**HOW TO COMPLETE THIS TASK**
Reproduce every record below exactly as it appears.
—————
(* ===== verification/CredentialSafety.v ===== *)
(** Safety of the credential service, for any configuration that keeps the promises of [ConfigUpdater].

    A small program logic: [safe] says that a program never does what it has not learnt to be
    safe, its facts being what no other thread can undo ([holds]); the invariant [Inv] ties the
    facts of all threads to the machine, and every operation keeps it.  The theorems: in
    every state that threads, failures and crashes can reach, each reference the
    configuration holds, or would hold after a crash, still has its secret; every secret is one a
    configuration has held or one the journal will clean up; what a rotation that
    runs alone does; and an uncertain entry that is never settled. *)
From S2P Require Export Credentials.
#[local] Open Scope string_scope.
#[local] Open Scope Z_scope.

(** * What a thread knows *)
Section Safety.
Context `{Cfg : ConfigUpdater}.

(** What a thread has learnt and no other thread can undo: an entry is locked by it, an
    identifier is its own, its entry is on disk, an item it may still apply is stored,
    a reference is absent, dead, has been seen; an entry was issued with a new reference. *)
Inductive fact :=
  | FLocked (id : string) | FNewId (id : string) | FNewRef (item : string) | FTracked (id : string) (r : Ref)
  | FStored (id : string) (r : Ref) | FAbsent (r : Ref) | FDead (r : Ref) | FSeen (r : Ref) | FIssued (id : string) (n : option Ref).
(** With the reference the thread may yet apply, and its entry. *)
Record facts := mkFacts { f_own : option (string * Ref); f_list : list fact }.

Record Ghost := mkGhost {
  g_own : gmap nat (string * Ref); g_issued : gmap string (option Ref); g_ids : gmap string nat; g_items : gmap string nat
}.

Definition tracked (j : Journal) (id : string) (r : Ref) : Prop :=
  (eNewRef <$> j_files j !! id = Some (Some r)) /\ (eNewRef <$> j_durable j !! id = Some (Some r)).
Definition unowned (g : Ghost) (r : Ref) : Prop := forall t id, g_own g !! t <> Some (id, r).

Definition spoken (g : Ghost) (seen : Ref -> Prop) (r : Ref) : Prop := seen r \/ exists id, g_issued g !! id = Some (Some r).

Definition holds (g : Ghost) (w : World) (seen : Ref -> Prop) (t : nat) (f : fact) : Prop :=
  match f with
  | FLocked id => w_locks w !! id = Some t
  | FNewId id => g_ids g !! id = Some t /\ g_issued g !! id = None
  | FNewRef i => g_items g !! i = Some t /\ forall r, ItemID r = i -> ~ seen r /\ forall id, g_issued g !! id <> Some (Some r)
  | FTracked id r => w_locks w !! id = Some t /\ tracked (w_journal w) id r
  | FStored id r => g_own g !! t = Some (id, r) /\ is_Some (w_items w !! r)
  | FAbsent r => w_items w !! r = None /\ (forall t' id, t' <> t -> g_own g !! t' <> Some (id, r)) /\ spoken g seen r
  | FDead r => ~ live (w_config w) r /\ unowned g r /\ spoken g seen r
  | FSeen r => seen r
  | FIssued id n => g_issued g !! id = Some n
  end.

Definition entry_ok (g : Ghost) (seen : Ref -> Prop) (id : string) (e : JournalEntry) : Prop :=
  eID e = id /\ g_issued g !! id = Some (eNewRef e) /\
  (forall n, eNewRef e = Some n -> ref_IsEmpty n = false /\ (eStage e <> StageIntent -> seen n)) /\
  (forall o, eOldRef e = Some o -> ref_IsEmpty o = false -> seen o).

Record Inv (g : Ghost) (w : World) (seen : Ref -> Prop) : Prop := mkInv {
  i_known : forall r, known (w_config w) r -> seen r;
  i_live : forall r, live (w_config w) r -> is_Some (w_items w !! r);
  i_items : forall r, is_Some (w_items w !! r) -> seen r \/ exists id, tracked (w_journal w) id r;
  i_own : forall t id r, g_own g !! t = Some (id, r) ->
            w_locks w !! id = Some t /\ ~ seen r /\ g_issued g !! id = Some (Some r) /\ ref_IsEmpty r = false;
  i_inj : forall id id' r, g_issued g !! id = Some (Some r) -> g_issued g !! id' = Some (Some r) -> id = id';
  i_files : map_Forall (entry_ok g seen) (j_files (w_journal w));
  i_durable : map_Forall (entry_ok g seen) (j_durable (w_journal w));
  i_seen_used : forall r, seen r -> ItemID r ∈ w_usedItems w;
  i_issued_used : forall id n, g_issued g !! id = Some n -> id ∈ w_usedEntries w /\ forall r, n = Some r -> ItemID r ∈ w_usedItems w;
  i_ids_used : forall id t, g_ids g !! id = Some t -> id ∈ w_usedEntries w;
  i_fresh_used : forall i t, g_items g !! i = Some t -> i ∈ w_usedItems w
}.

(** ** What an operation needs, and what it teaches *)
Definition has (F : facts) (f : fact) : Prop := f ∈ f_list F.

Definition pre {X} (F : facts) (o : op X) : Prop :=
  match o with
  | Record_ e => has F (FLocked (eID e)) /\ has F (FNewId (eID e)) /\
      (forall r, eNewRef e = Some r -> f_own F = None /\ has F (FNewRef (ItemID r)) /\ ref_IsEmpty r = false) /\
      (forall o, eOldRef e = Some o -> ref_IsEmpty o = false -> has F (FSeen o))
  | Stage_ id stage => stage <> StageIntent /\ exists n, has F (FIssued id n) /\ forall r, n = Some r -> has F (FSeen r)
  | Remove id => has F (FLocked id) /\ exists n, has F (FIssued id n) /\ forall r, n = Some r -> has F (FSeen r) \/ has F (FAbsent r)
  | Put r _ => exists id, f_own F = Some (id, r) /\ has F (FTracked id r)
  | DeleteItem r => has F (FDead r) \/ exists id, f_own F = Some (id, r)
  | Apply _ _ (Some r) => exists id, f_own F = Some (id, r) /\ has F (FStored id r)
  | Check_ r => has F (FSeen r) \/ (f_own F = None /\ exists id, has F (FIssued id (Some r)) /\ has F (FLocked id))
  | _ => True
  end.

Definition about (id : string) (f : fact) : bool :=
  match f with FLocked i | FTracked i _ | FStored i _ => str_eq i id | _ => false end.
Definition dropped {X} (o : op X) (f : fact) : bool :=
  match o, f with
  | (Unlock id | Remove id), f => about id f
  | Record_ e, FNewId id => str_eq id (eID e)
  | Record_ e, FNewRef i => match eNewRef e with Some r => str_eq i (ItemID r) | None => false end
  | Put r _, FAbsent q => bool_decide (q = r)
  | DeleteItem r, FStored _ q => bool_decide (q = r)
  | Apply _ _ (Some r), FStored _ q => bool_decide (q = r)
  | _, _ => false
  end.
—————
**ANSWER**
(* ===== verification/CredentialSafety.v ===== *)
(** Safety of the credential service, for any configuration that keeps the promises of [ConfigUpdater].

    A small program logic: [safe] says that a program never does what it has not learnt to be
    safe, its facts being what no other thread can undo ([holds]); the invariant [Inv] ties the
    facts of all threads to the machine, and every operation keeps it.  The theorems: in
    every state that threads, failures and crashes can reach, each reference the
    configuration holds, or would hold after a crash, still has its secret; every secret is one a
    configuration has held or one the journal will clean up; what a rotation that
    runs alone does; and an uncertain entry that is never settled. *)
From S2P Require Export Credentials.
#[local] Open Scope string_scope.
#[local] Open Scope Z_scope.

(** * What a thread knows *)
Section Safety.
Context `{Cfg : ConfigUpdater}.

(** What a thread has learnt and no other thread can undo: an entry is locked by it, an
    identifier is its own, its entry is on disk, an item it may still apply is stored,
    a reference is absent, dead, has been seen; an entry was issued with a new reference. *)
Inductive fact :=
  | FLocked (id : string) | FNewId (id : string) | FNewRef (item : string) | FTracked (id : string) (r : Ref)
  | FStored (id : string) (r : Ref) | FAbsent (r : Ref) | FDead (r : Ref) | FSeen (r : Ref) | FIssued (id : string) (n : option Ref).
(** With the reference the thread may yet apply, and its entry. *)
Record facts := mkFacts { f_own : option (string * Ref); f_list : list fact }.

Record Ghost := mkGhost {
  g_own : gmap nat (string * Ref); g_issued : gmap string (option Ref); g_ids : gmap string nat; g_items : gmap string nat
}.

Definition tracked (j : Journal) (id : string) (r : Ref) : Prop :=
  (eNewRef <$> j_files j !! id = Some (Some r)) /\ (eNewRef <$> j_durable j !! id = Some (Some r)).
Definition unowned (g : Ghost) (r : Ref) : Prop := forall t id, g_own g !! t <> Some (id, r).

Definition spoken (g : Ghost) (seen : Ref -> Prop) (r : Ref) : Prop := seen r \/ exists id, g_issued g !! id = Some (Some r).

Definition holds (g : Ghost) (w : World) (seen : Ref -> Prop) (t : nat) (f : fact) : Prop :=
  match f with
  | FLocked id => w_locks w !! id = Some t
  | FNewId id => g_ids g !! id = Some t /\ g_issued g !! id = None
  | FNewRef i => g_items g !! i = Some t /\ forall r, ItemID r = i -> ~ seen r /\ forall id, g_issued g !! id <> Some (Some r)
  | FTracked id r => w_locks w !! id = Some t /\ tracked (w_journal w) id r
  | FStored id r => g_own g !! t = Some (id, r) /\ is_Some (w_items w !! r)
  | FAbsent r => w_items w !! r = None /\ (forall t' id, t' <> t -> g_own g !! t' <> Some (id, r)) /\ spoken g seen r
  | FDead r => ~ live (w_config w) r /\ unowned g r /\ spoken g seen r
  | FSeen r => seen r
  | FIssued id n => g_issued g !! id = Some n
  end.

Definition entry_ok (g : Ghost) (seen : Ref -> Prop) (id : string) (e : JournalEntry) : Prop :=
  eID e = id /\ g_issued g !! id = Some (eNewRef e) /\
  (forall n, eNewRef e = Some n -> ref_IsEmpty n = false /\ (eStage e <> StageIntent -> seen n)) /\
  (forall o, eOldRef e = Some o -> ref_IsEmpty o = false -> seen o).

Record Inv (g : Ghost) (w : World) (seen : Ref -> Prop) : Prop := mkInv {
  i_known : forall r, known (w_config w) r -> seen r;
  i_live : forall r, live (w_config w) r -> is_Some (w_items w !! r);
  i_items : forall r, is_Some (w_items w !! r) -> seen r \/ exists id, tracked (w_journal w) id r;
  i_own : forall t id r, g_own g !! t = Some (id, r) ->
            w_locks w !! id = Some t /\ ~ seen r /\ g_issued g !! id = Some (Some r) /\ ref_IsEmpty r = false;
  i_inj : forall id id' r, g_issued g !! id = Some (Some r) -> g_issued g !! id' = Some (Some r) -> id = id';
  i_files : map_Forall (entry_ok g seen) (j_files (w_journal w));
  i_durable : map_Forall (entry_ok g seen) (j_durable (w_journal w));
  i_seen_used : forall r, seen r -> ItemID r ∈ w_usedItems w;
  i_issued_used : forall id n, g_issued g !! id = Some n -> id ∈ w_usedEntries w /\ forall r, n = Some r -> ItemID r ∈ w_usedItems w;
  i_ids_used : forall id t, g_ids g !! id = Some t -> id ∈ w_usedEntries w;
  i_fresh_used : forall i t, g_items g !! i = Some t -> i ∈ w_usedItems w
}.

(** ** What an operation needs, and what it teaches *)
Definition has (F : facts) (f : fact) : Prop := f ∈ f_list F.

Definition pre {X} (F : facts) (o : op X) : Prop :=
  match o with
  | Record_ e => has F (FLocked (eID e)) /\ has F (FNewId (eID e)) /\
      (forall r, eNewRef e = Some r -> f_own F = None /\ has F (FNewRef (ItemID r)) /\ ref_IsEmpty r = false) /\
      (forall o, eOldRef e = Some o -> ref_IsEmpty o = false -> has F (FSeen o))
  | Stage_ id stage => stage <> StageIntent /\ exists n, has F (FIssued id n) /\ forall r, n = Some r -> has F (FSeen r)
  | Remove id => has F (FLocked id) /\ exists n, has F (FIssued id n) /\ forall r, n = Some r -> has F (FSeen r) \/ has F (FAbsent r)
  | Put r _ => exists id, f_own F = Some (id, r) /\ has F (FTracked id r)
  | DeleteItem r => has F (FDead r) \/ exists id, f_own F = Some (id, r)
  | Apply _ _ (Some r) => exists id, f_own F = Some (id, r) /\ has F (FStored id r)
  | Check_ r => has F (FSeen r) \/ (f_own F = None /\ exists id, has F (FIssued id (Some r)) /\ has F (FLocked id))
  | _ => True
  end.

Definition about (id : string) (f : fact) : bool :=
  match f with FLocked i | FTracked i _ | FStored i _ => str_eq i id | _ => false end.
Definition dropped {X} (o : op X) (f : fact) : bool :=
  match o, f with
  | (Unlock id | Remove id), f => about id f
  | Record_ e, FNewId id => str_eq id (eID e)
  | Record_ e, FNewRef i => match eNewRef e with Some r => str_eq i (ItemID r) | None => false end
  | Put r _, FAbsent q => bool_decide (q = r)
  | DeleteItem r, FStored _ q => bool_decide (q = r)
  | Apply _ _ (Some r), FStored _ q => bool_decide (q = r)
  | _, _ => false
  end.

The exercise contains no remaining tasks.